Program Distribution by Incentive
Source: Wang and Balachandran (2021)
These incentives are sometimes criticized as “giveaways” to developers. Calavita and Mallach* point out that incentives generally come at a real cost to the public sector. If inclusionary housing requirements are modest enough to be absorbed by land prices, then any incentives merely move the cost from landowners back onto the public. Incentives such as tax abatements and fee waivers reduce revenues available to jurisdictions just as cash subsidies to development projects would. Even planning incentives such as density bonuses, which appear free, result in increased infrastructure and other public costs.
When communities base inclusionary requirements on detailed feasibility studies, it becomes clear how incentives can play a role in maximizing the impact of an inclusionary housing program. If the goal of an inclusionary requirement is to enable developers to earn “normal” profits while capturing some share of “excess profits” for public benefit, any incentive a city can offer to make development more profitable enables the imposition of a higher inclusionary requirement than would otherwise be feasible. However, communities have to carefully weigh the costs and benefits of each incentive and evaluate them relative to the cost of meeting specific affordable housing requirements.
There are a variety of market responses to inclusionary housing policies. In some cases, developers must reduce their profits in the short term. Under some special circumstances—such as in highly desirable and fast-growing housing markets—housing prices may increase. In most cases, however, land values will drop in the long term and developer profits will return to normal.
In theory, an overly burdensome inclusionary housing program could push land prices so low that property owners choose not to sell and development slows. While there is no evidence of this occurring to a significant degree under a real program example, this risk may nonetheless exist. As a result, cities may want to avoid this outcome by offering developers incentives to offset their costs.

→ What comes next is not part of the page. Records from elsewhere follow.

(* ===== verification/System.v ===== *)
(** * System: the service as a whole - API requests, the administrator command,
    the outbox publisher, any number of workers and the recovery process share
    the database and the queue; processes crash, commits and publications fail. *)
From S2P Require Import Prelude Exceptions Domain Store Effects Tables Text Config JobRepo Repos.
From S2P Require Import PostCommit Invariants Steps JobService Rabbit Publisher Worker Recovery.
From S2P Require Import WorkerSpec RecoverySpec PublisherSpec ServiceSpec Auth AuthSpec.

(** The world, and the executions under way with the messages that started
    them (unacknowledged deliveries). *)
Record Sys := mkSys {
  sys_world : World;
  sys_claims : list (ExecutionClaim * BrokerMessage)
}.

Section system.
Context `{DC : DispatchCodec} `{PG : PgDriver}.
Context `{RL : CreateJobRateLimiter} `{RLL : !RateLimiterLaws RL}.
Context `{JC : JobListCache} `{JCL : !JobListCacheLaws JC}.
Context `{N : WorkerPostCommitNotifier} `{NL : !NotifierLaws N}.
Context `{PH : PasswordHash} (settings : Settings).

(** What is outside the processes and their statements that only read: time,
    identifiers drawn, faults to come, locks, Redis. *)
Record elsewhere (w w' : World) : Prop := mkElsewhere {
  el_db : w_db w' = w_db w;
  el_broker : w_broker w' = w_broker w;
  el_uuid : w_next_uuid w <= w_next_uuid w';
  el_env : w_env w' = w_env w
}.

Inductive step : Sys -> Sys -> Prop :=
| step_create u key ty payload o w w' cs :
    JobService.create_job settings u key ty payload w = (o, w') -> step (mkSys w cs) (mkSys w' cs)
| step_cancel u k o w w' cs :
    JobService.cancel_job u k w = (o, w') -> step (mkSys w cs) (mkSys w' cs)
| step_register email password o w w' cs :
    register_user email password w = (o, w') -> step (mkSys w cs) (mkSys w' cs)
| step_admin email password o w w' cs :
    create_or_update_admin email password w = (o, w') -> step (mkSys w cs) (mkSys w' cs)
| step_publish i o w w' cs :
    OutboxPublisher._process_claimed_event_once i w = (o, w') ->
    step (mkSys w cs) (mkSys w' cs)
| step_recover o w w' cs :
    StaleRunningRecovery.recover_due_batch_once settings w = (o, w') ->
    step (mkSys w cs) (mkSys w' cs)
| step_reject m q1 q2 w cs :
    w_broker w = q1 ++ m :: q2 -> model_validate_json (bm_body m) = None ->
    step (mkSys w cs) (mkSys (set_broker (q1 ++ q2) w) cs)
| step_ignore worker_id m dm q1 q2 w w' cs :
    w_broker w = q1 ++ m :: q2 -> model_validate_json (bm_body m) = Some dm ->
    JobWorker._claim_execution settings worker_id dm w = (Ok None, w') ->
    step (mkSys w cs) (mkSys (set_broker (q1 ++ q2) w') cs)
| step_start worker_id m dm q1 q2 c w w' cs :
    w_broker w = q1 ++ m :: q2 -> model_validate_json (bm_body m) = Some dm ->
    JobWorker._claim_execution settings worker_id dm w = (Ok (Some c), w') ->
    step (mkSys w cs) (mkSys (set_broker (q1 ++ q2) w') ((c, m) :: cs))
| step_claim_failed worker_id m dm e w w' cs :
    m ∈ w_broker w -> model_validate_json (bm_body m) = Some dm ->
    JobWorker._claim_execution settings worker_id dm w = (Exc e, w') ->
    step (mkSys w cs) (mkSys w' cs)
| step_settle c m o w w' cs1 cs2 :
    JobWorker.settle c o w = (Ok tt, w') ->
    step (mkSys w (cs1 ++ (c, m) :: cs2)) (mkSys w' (cs1 ++ cs2))
| step_settle_failed c m o e w w' cs1 cs2 :
    JobWorker.settle c o w = (Exc e, w') ->
    step (mkSys w (cs1 ++ (c, m) :: cs2)) (mkSys (set_broker (w_broker w' ++ [m]) w') (cs1 ++ cs2))
| step_crash c m w cs1 cs2 :
    step (mkSys w (cs1 ++ (c, m) :: cs2)) (mkSys (set_broker (w_broker w ++ [m]) w) (cs1 ++ cs2))
| step_elsewhere w w' cs : elsewhere w w' -> step (mkSys w cs) (mkSys w' cs).

Definition steps : Sys -> Sys -> Prop := rtc step.

#[local] Abbreviation limit := (job_max_running_per_user settings).

(** ** The invariant *)

(** An execution under way: an attempt that may still run, under a token
    handed out before; while the token is in the table, the row is at that
    attempt. *)
Record claim_inv (w : World) (c : ExecutionClaim) : Prop := mkClaimInv {
  ci_ok : claim_ok c;
  ci_token : ec_execution_token c < w_next_uuid w;
  ci_attempt : forall j, holder (je_id (ec_job c)) (ec_execution_token c) (w_db w) = Some j ->
    j_attempt_count j = ec_attempt_number c
}.

Record sys_inv (s : Sys) : Prop := mkSysInv {
  inv_db : db_ok limit (w_next_uuid (sys_world s)) (w_db (sys_world s));
  inv_covered : covered (w_db (sys_world s)) (w_broker (sys_world s));
  inv_env : w_env (sys_world s) = [];
  inv_claims : forall c m, (c, m) ∈ sys_claims s -> claim_inv (sys_world s) c;
  inv_tokens : NoDup (ec_execution_token ∘ fst <$> sys_claims s)
}.

(** What every operation of a process does to the database. *)
Record good (w w' : World) : Prop := mkGood {
  gd_db : db_ok limit (w_next_uuid w') (w_db w');
  gd_evolves : evolves (w_db w) (w_db w');
  gd_tokens : tokens_from (w_next_uuid w) (w_db w) (w_db w');
  gd_uuid : w_next_uuid w <= w_next_uuid w';
  gd_env : w_env w' = []
}.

In addition, it is important to consider the fact that at any given level of economic impact for a particular inclusionary housing program, there is a choice. Your city can (1) have a lower affordable housing requirement with few or no incentives or (2) a higher requirement with offsetting incentives. The higher requirement may allow the program to produce more affordable units.
However, incentives don’t come without their own costs. The most useful and sought after one, a density bonus, can nullify the legitimacy of area plans with considerable public input for example. Reductions in open space or parking requirements can reduce make projects less acceptable to neighborhoods reducing support for the program
No: While higher density buildings can add value to a real estate project, these buildings cost more to build – sometimes much more. Even if the added income of having more on-site units is more than the cost to build higher, increasing the allowable density may not automatically add enough value to offset the cost of providing affordable housing. Many voluntary inclusionary housing programs rely on an increased density incentive to encourage developers to build affordable units. But the track record of these programs suggests that increased density alone is not enough of an incentive.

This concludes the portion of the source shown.